▶ [What you should do]: Nothing but the lines from the start of the records below through the line that has "assert (∀ aid, said ((ev, o)" should appear, each exactly as given.

[Start of section]

(** An event of which no acceptor and no proposer hears. *)
Lemma ordered_quiet tr c ev c' :
  ordered_inv tr c → proposer_of ev = None → (∀ aid, heard_by ev aid = None) →
  (∀ aid a', c_acceptors c' !! aid = Some a' →
     ∃ a, c_acceptors c !! aid = Some a ∧ EvAcceptor.state a' = EvAcceptor.state a) →
  (∀ pid q', c_proposers c' !! pid = Some q' →
     ∃ q, c_proposers c !! pid = Some q ∧ EvProposer.state q' = EvProposer.state q) →
  (∀ v, MSubmit v ∈ c_net c' → mem_fits v = true) →
  ordered_inv ((ev, node_sends ev c) :: tr) c'.
Proof using Type.
  intros [Ho Hs Ha Hi Hac Hv _] Hp Hh Hc Hq Hn.
  assert (∀ pid, sent_by ((ev, node_sends ev c) :: tr) pid = sent_by tr pid) as E1
    by (intros pid; by rewrite sent_by_cons, Hp).
  assert (∀ aid, heard ((ev, node_sends ev c) :: tr) aid = heard tr aid) as E2
    by (intros aid; by rewrite heard_cons, Hh).
  assert (∀ aid, said ((ev, node_sends ev c) :: tr) aid = said tr aid) as E3
    by (intros aid; by rewrite said_cons, Hh).
  split; intros *; rewrite ?E1, ?E2, ?E3; auto.
  - intros (q' & Hq' & ->)%Hq. by apply Hs.
  - intros (a' & Ha' & E)%Hc. destruct (Hac aid a' pid Ha') as [H1 H2]. split; [by rewrite E|done].
  - apply Hv.
Qed.

(** An event of proposer [pid] that sends [o]. *)
Lemma ordered_proposer tr c ev pid q k0 q' o :
  ordered_inv tr c → proposer_of ev = Some pid → (∀ aid, heard_by ev aid = None) →
  c_proposers c !! pid = Some q → pinv n (EvProposer.state q) → p_id (EvProposer.state q) = pid →
  in_budget k0 q → handles_event any_msg q q' o →
  ordered_inv ((ev, o) :: tr) (put_proposer pid q' o c).
Proof using Type.
  intros [Ho Hs Ha Hi Hac Hv Hn] Hp Hh Hq I Hid Hb He.
  destruct (event_does n any_msg k0 q q' o I Hb He) as (N & D & HN).
  destruct (does_ordered _ n N q o q' k0 _ I (proj1 Hb) HN (Hs pid q Hq) D) as [O F]. rewrite Hid in F.
  assert (∀ aid, heard ((ev, o) :: tr) aid = heard tr aid) as E2 by (intros aid; by rewrite heard_cons, Hh).
  assert (∀ aid, said ((ev, o) :: tr) aid = said tr aid) as E3 by (intros aid; by rewrite said_cons, Hh).
  assert (∀ j, j ≠ pid → sent_by ((ev, o) :: tr) j = sent_by tr j) as E1.
  { intros j Hj. rewrite sent_by_cons, decide_False by congruence. done. }
  assert (sent_by ((ev, o) :: tr) pid = reverse (snd <$> o) ++ sent_by tr pid) as Epid.
  { by rewrite sent_by_cons, decide_True. }
  split; intros *; rewrite ?E2, ?E3; auto; cbn [c_acceptors c_proposers c_net put_proposer].
  - destruct (decide (pid0 = pid)) as [->|Hj]; [|by rewrite E1]. rewrite Epid. split; [apply O|].
    apply Forall_app. split; [by apply Forall_reverse|apply Ho].
  - intros [[<- <-]|[Hne Hq']]%lookup_insert_Some; [by rewrite Epid|]. rewrite E1 by done. by apply Hs.
  - destruct (decide (pid0 = pid)) as [->|Hj]; [|by rewrite E1]. rewrite Epid. by apply sublist_inserts_l.
  - apply Hv.
  - intros [Hin|?]%elem_of_app; [|auto]. rewrite Forall_forall in F. by apply F in Hin.
Qed.

Lemma acceptor_no_submit from (a : evacceptor storage_mem) m a' out v :
  EvAcceptor.handle_message from a m = Ret (a', out) → MSubmit v ∉ snd <$> out.
Proof using Type.
  intros Hh ([c' m'] & E & Hx)%list_elem_of_fmap. simpl in E. subst m'. destruct m; simpl in Hh; try (injection Hh as <- <-; by apply not_elem_of_nil in Hx).
  - unfold handle_prepare_req in Hh. destruct (EvAcceptor.state a); [|done]. inv_res.
    by apply list_elem_of_singleton in Hx.
  - unfold handle_accept_req in Hh. destruct (EvAcceptor.state a); [|done]. inv_res.
    revert Hh. case_Z; intros Hh; inv_res.
    + by eapply send_each_inv in Hx; [|eassumption].
    + by apply list_elem_of_singleton in Hx.
  - unfold handle_repeat_req in Hh. destruct (EvAcceptor.state a); [|done]. inv_res.
    destruct o; inv_res; [by apply list_elem_of_singleton in Hx|by apply not_elem_of_nil in Hx].
Qed.

Lemma holes_no_submit l out v : learner_check_holes l = Ret out → MSubmit v ∉ snd <$> out.
Proof using Type.
  unfold learner_check_holes. destruct (learner_has_holes _) as [[from to]|]; [|by intros [= <-] ?%not_elem_of_nil].
  destruct (hole_range from to) as [f t]. generalize (Z.to_nat (t - f)) as k. intros k. revert f out.
  induction k as [|k IH]; intros f out; simpl; [by intros [= <-] ?%not_elem_of_nil|].
  intros E. apply bind_inv in E as (o & E1 & E). apply bind_inv in E as (o2 & E2 & [= <-]).
  rewrite fmap_app. intros [(x & E & Hx)%list_elem_of_fmap|Hx]%elem_of_app.
  - by rewrite (send_each_inv _ _ _ _ _ E1 Hx) in E.
  - by apply IH in E2.
Qed.

(** A request reaches acceptor [aid]. *)
Lemma arrives_inputs tr c aid from m :
  ordered_inv tr c → arrives tr (AcceptorMsg aid from m) c →
  (∀ iid, m = MRepeatReq iid → 0 < iid < UINT32_MOD) → ∀ pid,
  inputs_ok (mine aid pid) pid ((from, m) :: heard tr aid) ∧
  asked (mine aid pid) ((from, m) :: heard tr aid) `sublist_of` sent_by tr pid.
Proof using Type.
  intros [Ho Hs Ha Hi Hac Hv Hn] [_ Harr] Hr pid. split.
  - intros c' m' [[= -> ->]|Hin]%elem_of_cons; [|by apply Hi].
    unfold mine in *. destruct (owner aid from) as [j|] eqn:Eo.
    + assert (owned j m) as Hj.
      { destruct (Ho j) as [_ HF]. rewrite Forall_forall in HF. apply HF. eapply elem_of_sublist; [|exact Harr].
        rewrite asked_cons, decide_True by done. by left. }
      split; [intros [= ->]; done|]. intros Hne. assert (j ≠ pid) by congruence.
      destruct m; simpl in *; try done; by exists j.
    + split; [done|]. intros _. destruct Harr as [iid ->]. simpl. by apply Hr.
  - destruct (decide (mine aid pid from)) as [Hm|Hm].
    + unfold mine in Hm. by rewrite Hm in Harr.
    + rewrite asked_cons, decide_False by done. apply Ha.
Qed.

(** A message for acceptor [aid], if there is one. *)
Lemma ordered_acceptor tr c aid from m c' :
  ordered_inv tr c → arrives tr (AcceptorMsg aid from m) c →
  (∀ iid, m = MRepeatReq iid → 0 < iid < UINT32_MOD) →
  handle cfg (AcceptorMsg aid from m) c = Ret c' →
  ordered_inv ((AcceptorMsg aid from m, node_sends (AcceptorMsg aid from m) c) :: tr) c'.
Proof using Type.
  intros V Harr Hr Hh. set (ev := AcceptorMsg aid from m). set (o := node_sends ev c).
  pose proof (arrives_inputs tr c aid from m V Harr Hr) as Hin. destruct V as [Ho Hs Ha Hi Hac Hv Hn].
  assert (∀ pid, sent_by ((ev, o) :: tr) pid = sent_by tr pid) as E1 by (intros pid; by rewrite sent_by_cons).
  assert (heard ((ev, o) :: tr) aid = (from, m) :: heard tr aid) as E2
    by (rewrite heard_cons; simpl; by rewrite decide_True).
  assert (said ((ev, o) :: tr) aid = o ++ said tr aid) as E3
    by (rewrite said_cons; simpl; by rewrite decide_True).
  assert (∀ j, j ≠ aid → heard ((ev, o) :: tr) j = heard tr j) as E4
    by (intros j Hj; rewrite heard_cons; simpl; by rewrite decide_False by done).
  assert (∀ j, j ≠ aid → said ((ev, o) :: tr) j = said tr j) as E5
    by (intros j Hj; rewrite said_cons; simpl; by rewrite decide_False by done).
  simpl in Hh. unfold at_node in Hh. destruct (c_acceptors c !! aid) as [a|] eqn:Ea.
  - apply bind_inv in Hh as ([a' out] & Hh & [= <-]).
    assert (o = out) as Eo by (unfold o; simpl; by rewrite Ea, Hh). clearbody o. subst out.
    assert (∀ pid, answers_ok aid (mine aid pid) pid ((from, m) :: heard tr aid) (o ++ said tr aid) a') as HA.
    { intros pid. destruct (Hin pid) as [H1 H2].
      by eapply message_answers; [exact H1|eapply in_order_sublist; [exact H2|apply Ho]|by apply Hac|exact Hh]. }
    split; intros *; rewrite ?E1; auto; cbn [c_acceptors c_proposers c_net put_acceptor].
    + destruct (decide (aid0 = aid)) as [->|Hj]; [rewrite E2; apply Hin|by rewrite E4].
    + destruct (decide (aid0 = aid)) as [->|Hj]; [rewrite E2; apply Hin|by rewrite E4].
    + intros [[<- <-]|[Hne Ha']]%lookup_insert_Some; [by rewrite E2, E3|]. rewrite E4, E5 by done. by apply Hac.
    + destruct (decide (aid0 = aid)) as [->|Hj]; [|rewrite E5 by done; apply Hv]. rewrite E3.
      intros Hm Hk. destruct (HA pid) as [_ Hout]. by eapply Hout.
    + intros [Hsub|?]%elem_of_app; [|auto]. by eapply acceptor_no_submit in Hsub.
  - injection Hh as <-. assert (o = []) as Eo by (unfold o; simpl; by rewrite Ea). clearbody o. subst o.
    split; intros *; rewrite ?E1; auto.
    + destruct (decide (aid0 = aid)) as [->|Hj]; [rewrite E2; apply Hin|by rewrite E4].
    + destruct (decide (aid0 = aid)) as [->|Hj]; [rewrite E2; apply Hin|by rewrite E4].
    + intros Ha'. assert (aid0 ≠ aid) by congruence. rewrite E4, E5 by done. by apply Hac.
    + destruct (decide (aid0 = aid)) as [->|Hj]; [rewrite E3; apply Hv|rewrite E5 by done; apply Hv].
Qed.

[End of section]

▶ [Solution]:
(** An event of which no acceptor and no proposer hears. *)
Lemma ordered_quiet tr c ev c' :
  ordered_inv tr c → proposer_of ev = None → (∀ aid, heard_by ev aid = None) →
  (∀ aid a', c_acceptors c' !! aid = Some a' →
     ∃ a, c_acceptors c !! aid = Some a ∧ EvAcceptor.state a' = EvAcceptor.state a) →
  (∀ pid q', c_proposers c' !! pid = Some q' →
     ∃ q, c_proposers c !! pid = Some q ∧ EvProposer.state q' = EvProposer.state q) →
  (∀ v, MSubmit v ∈ c_net c' → mem_fits v = true) →
  ordered_inv ((ev, node_sends ev c) :: tr) c'.
Proof using Type.
  intros [Ho Hs Ha Hi Hac Hv _] Hp Hh Hc Hq Hn.
  assert (∀ pid, sent_by ((ev, node_sends ev c) :: tr) pid = sent_by tr pid) as E1
    by (intros pid; by rewrite sent_by_cons, Hp).
  assert (∀ aid, heard ((ev, node_sends ev c) :: tr) aid = heard tr aid) as E2
    by (intros aid; by rewrite heard_cons, Hh).
  assert (∀ aid, said ((ev, node_sends ev c) :: tr) aid = said tr aid) as E3
    by (intros aid; by rewrite said_cons, Hh).
  split; intros *; rewrite ?E1, ?E2, ?E3; auto.
  - intros (q' & Hq' & ->)%Hq. by apply Hs.
  - intros (a' & Ha' & E)%Hc. destruct (Hac aid a' pid Ha') as [H1 H2]. split; [by rewrite E|done].
  - apply Hv.
Qed.

(** An event of proposer [pid] that sends [o]. *)
Lemma ordered_proposer tr c ev pid q k0 q' o :
  ordered_inv tr c → proposer_of ev = Some pid → (∀ aid, heard_by ev aid = None) →
  c_proposers c !! pid = Some q → pinv n (EvProposer.state q) → p_id (EvProposer.state q) = pid →
  in_budget k0 q → handles_event any_msg q q' o →
  ordered_inv ((ev, o) :: tr) (put_proposer pid q' o c).
Proof using Type.
  intros [Ho Hs Ha Hi Hac Hv Hn] Hp Hh Hq I Hid Hb He.
  destruct (event_does n any_msg k0 q q' o I Hb He) as (N & D & HN).
  destruct (does_ordered _ n N q o q' k0 _ I (proj1 Hb) HN (Hs pid q Hq) D) as [O F]. rewrite Hid in F.
  assert (∀ aid, heard ((ev, o) :: tr) aid = heard tr aid) as E2 by (intros aid; by rewrite heard_cons, Hh).
  assert (∀ aid, said ((ev, o) :: tr) aid = said tr aid) as E3 by (intros aid; by rewrite said_cons, Hh).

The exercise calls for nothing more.